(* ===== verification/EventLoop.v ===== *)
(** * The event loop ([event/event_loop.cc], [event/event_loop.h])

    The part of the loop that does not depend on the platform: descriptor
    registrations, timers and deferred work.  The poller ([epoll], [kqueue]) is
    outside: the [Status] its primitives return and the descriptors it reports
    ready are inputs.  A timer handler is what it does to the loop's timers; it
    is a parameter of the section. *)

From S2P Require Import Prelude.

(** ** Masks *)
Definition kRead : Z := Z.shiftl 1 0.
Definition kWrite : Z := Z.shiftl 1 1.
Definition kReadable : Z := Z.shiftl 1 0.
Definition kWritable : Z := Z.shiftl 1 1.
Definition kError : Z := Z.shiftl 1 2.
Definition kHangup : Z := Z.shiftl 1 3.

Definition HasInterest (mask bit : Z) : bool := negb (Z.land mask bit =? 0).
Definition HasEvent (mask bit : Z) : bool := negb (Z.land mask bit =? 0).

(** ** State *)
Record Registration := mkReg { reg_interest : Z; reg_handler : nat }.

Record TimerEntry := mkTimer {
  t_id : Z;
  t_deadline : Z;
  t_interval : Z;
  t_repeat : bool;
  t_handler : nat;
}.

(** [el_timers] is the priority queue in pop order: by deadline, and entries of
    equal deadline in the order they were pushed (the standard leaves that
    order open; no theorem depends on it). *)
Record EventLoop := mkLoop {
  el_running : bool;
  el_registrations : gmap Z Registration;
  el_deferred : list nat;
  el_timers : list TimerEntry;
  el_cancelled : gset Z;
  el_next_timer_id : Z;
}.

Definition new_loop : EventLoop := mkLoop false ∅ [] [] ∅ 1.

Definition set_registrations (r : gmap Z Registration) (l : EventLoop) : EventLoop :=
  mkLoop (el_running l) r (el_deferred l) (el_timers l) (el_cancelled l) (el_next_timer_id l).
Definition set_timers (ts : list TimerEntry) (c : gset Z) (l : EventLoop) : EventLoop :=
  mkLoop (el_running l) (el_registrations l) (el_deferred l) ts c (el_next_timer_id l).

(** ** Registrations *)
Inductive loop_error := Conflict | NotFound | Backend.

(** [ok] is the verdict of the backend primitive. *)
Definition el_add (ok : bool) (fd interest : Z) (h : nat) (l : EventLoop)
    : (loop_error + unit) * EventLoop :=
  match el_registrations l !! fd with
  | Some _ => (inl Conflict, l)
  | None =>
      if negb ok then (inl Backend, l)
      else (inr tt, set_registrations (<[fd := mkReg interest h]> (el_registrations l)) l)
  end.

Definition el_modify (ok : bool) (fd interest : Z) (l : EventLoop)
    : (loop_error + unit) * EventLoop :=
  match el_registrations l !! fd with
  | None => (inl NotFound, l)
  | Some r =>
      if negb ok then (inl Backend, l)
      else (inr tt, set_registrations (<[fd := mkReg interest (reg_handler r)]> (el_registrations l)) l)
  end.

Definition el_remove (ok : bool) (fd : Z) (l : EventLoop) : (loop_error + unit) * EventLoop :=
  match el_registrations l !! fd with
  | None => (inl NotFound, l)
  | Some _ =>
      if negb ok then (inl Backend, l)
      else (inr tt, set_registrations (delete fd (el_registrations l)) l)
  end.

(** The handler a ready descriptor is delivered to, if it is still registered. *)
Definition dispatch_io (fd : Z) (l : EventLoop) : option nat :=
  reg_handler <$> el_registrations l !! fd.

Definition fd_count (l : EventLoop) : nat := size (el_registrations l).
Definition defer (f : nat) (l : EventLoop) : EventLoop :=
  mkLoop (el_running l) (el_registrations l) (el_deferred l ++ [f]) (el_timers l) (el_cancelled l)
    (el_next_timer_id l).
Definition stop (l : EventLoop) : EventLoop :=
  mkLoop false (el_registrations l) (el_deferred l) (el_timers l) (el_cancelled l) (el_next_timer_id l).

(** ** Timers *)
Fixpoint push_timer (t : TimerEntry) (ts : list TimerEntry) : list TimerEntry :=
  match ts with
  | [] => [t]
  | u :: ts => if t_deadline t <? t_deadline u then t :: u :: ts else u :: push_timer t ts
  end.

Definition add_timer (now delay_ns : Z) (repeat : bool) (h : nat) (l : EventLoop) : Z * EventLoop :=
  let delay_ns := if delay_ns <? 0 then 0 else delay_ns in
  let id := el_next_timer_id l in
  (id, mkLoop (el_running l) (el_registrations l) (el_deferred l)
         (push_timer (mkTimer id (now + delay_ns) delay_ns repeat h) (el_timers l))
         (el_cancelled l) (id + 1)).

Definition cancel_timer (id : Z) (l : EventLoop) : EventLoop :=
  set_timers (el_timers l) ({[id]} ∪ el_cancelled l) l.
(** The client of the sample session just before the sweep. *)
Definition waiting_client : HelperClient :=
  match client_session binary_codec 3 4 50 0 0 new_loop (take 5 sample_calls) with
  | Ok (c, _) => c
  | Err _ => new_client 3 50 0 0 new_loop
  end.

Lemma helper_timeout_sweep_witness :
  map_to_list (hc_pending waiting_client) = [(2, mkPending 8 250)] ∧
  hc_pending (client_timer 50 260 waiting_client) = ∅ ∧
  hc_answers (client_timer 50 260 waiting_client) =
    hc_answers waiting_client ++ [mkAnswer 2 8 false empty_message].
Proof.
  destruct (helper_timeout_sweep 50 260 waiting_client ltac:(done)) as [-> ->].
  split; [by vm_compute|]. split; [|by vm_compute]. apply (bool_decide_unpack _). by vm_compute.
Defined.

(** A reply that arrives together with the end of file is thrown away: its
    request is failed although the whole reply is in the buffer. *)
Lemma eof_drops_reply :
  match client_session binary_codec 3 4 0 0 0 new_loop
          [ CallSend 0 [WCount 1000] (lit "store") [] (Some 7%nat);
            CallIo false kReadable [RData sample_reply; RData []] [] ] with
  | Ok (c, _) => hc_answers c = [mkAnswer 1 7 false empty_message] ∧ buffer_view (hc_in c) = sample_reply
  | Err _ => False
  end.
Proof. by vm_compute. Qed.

==

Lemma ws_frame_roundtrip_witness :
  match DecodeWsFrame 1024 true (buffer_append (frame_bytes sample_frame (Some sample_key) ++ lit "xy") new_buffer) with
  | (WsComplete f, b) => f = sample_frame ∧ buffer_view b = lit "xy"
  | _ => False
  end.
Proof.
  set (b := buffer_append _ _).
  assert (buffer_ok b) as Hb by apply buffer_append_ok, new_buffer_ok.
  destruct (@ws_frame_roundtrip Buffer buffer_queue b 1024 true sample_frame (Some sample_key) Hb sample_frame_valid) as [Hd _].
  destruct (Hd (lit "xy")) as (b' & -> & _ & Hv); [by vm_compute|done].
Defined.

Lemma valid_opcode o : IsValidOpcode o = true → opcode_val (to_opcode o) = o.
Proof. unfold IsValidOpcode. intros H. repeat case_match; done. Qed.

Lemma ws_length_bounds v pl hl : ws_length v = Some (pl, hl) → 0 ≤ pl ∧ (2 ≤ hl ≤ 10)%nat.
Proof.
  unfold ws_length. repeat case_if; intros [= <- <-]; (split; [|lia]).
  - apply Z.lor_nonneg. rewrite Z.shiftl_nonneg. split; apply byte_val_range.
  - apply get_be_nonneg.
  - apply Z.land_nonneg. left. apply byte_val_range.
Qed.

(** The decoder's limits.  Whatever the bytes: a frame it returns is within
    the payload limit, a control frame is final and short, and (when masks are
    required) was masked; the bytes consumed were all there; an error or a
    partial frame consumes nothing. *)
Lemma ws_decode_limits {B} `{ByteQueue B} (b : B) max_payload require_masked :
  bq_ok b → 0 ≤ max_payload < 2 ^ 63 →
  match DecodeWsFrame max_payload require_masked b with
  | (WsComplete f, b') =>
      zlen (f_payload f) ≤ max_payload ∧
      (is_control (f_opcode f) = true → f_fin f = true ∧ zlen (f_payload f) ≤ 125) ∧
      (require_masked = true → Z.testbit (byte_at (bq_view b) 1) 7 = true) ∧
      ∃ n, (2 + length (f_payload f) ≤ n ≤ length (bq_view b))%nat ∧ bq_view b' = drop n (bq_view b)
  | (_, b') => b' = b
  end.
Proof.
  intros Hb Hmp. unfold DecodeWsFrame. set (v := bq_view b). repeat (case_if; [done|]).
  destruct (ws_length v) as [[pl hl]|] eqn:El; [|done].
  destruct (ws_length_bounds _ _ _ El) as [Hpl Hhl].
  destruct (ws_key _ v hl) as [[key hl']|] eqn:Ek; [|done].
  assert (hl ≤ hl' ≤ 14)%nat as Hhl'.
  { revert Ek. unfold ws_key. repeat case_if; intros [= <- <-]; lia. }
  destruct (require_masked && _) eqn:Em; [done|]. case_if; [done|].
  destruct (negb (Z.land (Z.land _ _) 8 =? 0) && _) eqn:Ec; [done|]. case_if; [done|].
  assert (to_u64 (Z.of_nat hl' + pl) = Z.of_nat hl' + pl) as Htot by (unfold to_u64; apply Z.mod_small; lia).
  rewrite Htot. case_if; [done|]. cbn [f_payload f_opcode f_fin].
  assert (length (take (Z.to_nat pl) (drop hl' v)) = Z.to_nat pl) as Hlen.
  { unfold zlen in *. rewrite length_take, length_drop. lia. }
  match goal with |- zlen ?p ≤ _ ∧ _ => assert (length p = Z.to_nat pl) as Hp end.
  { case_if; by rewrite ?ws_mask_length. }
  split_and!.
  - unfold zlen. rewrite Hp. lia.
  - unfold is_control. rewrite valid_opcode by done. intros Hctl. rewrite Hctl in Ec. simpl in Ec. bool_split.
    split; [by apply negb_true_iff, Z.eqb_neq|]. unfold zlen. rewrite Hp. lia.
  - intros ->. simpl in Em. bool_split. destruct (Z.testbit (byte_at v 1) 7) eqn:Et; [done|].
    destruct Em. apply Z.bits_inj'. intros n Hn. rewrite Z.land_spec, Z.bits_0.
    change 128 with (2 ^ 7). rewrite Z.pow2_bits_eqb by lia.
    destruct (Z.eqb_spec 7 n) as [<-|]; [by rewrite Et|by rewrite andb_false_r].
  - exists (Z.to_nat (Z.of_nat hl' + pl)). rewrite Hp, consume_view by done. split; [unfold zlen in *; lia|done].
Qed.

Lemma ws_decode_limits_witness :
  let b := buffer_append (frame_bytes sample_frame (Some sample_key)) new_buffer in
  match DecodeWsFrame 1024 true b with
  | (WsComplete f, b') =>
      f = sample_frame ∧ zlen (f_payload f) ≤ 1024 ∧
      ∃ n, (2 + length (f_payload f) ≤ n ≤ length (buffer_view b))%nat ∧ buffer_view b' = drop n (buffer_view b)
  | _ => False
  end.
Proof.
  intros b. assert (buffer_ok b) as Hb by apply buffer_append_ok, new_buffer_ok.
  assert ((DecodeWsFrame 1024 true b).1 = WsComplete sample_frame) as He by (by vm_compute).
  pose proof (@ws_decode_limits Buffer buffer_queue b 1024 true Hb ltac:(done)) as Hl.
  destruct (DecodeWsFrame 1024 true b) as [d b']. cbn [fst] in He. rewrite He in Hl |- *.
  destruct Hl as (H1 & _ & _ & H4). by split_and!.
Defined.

...

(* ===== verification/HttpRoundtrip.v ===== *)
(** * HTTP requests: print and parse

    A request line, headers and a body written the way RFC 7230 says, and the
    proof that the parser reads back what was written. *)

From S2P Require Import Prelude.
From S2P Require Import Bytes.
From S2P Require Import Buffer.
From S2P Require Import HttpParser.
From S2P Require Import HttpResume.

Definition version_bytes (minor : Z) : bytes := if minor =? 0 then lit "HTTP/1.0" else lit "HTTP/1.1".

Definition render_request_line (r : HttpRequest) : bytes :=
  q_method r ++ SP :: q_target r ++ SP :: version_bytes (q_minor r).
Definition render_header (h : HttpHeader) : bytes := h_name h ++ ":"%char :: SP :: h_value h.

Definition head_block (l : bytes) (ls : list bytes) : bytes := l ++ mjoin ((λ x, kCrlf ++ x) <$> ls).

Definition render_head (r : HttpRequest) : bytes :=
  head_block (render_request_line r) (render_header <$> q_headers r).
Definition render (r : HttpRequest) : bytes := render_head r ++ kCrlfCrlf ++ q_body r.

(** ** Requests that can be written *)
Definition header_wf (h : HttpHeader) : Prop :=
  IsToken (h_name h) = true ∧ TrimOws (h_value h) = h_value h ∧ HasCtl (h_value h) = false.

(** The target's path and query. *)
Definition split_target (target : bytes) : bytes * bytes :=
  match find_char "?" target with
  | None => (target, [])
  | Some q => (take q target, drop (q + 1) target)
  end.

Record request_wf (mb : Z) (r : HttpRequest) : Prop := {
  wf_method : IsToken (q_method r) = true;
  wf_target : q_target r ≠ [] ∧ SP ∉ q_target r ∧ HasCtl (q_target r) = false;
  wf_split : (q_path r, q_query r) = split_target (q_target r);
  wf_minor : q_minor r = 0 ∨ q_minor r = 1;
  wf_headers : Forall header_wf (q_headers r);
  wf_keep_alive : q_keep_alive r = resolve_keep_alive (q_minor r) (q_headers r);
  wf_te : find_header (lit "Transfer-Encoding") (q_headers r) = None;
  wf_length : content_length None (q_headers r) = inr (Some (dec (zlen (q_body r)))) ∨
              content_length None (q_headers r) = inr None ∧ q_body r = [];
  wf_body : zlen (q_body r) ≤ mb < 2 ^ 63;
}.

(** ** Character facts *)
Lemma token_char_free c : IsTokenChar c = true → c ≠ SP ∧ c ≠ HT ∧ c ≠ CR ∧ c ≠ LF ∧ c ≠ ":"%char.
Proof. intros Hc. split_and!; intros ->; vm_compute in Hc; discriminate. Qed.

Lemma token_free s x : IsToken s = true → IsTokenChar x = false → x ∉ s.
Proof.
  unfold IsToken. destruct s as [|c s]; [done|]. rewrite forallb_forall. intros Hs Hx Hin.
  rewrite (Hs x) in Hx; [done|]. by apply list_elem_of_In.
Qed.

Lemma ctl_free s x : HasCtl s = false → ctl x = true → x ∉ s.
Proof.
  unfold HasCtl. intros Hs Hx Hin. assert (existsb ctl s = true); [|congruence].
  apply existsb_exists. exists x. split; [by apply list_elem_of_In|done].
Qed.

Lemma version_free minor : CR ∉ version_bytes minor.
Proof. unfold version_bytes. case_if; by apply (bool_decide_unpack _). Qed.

YOUR TASK: Look above for the line containing "(* ===== verification/EventLoop.v ===== *)" and the line containing "registrations, timers and". Transcribe both, with the lines between them, exactly.

TASK OUTPUT:
(* ===== verification/EventLoop.v ===== *)
(** * The event loop ([event/event_loop.cc], [event/event_loop.h])

    The part of the loop that does not depend on the platform: descriptor
    registrations, timers and deferred work.  The poller ([epoll], [kqueue]) is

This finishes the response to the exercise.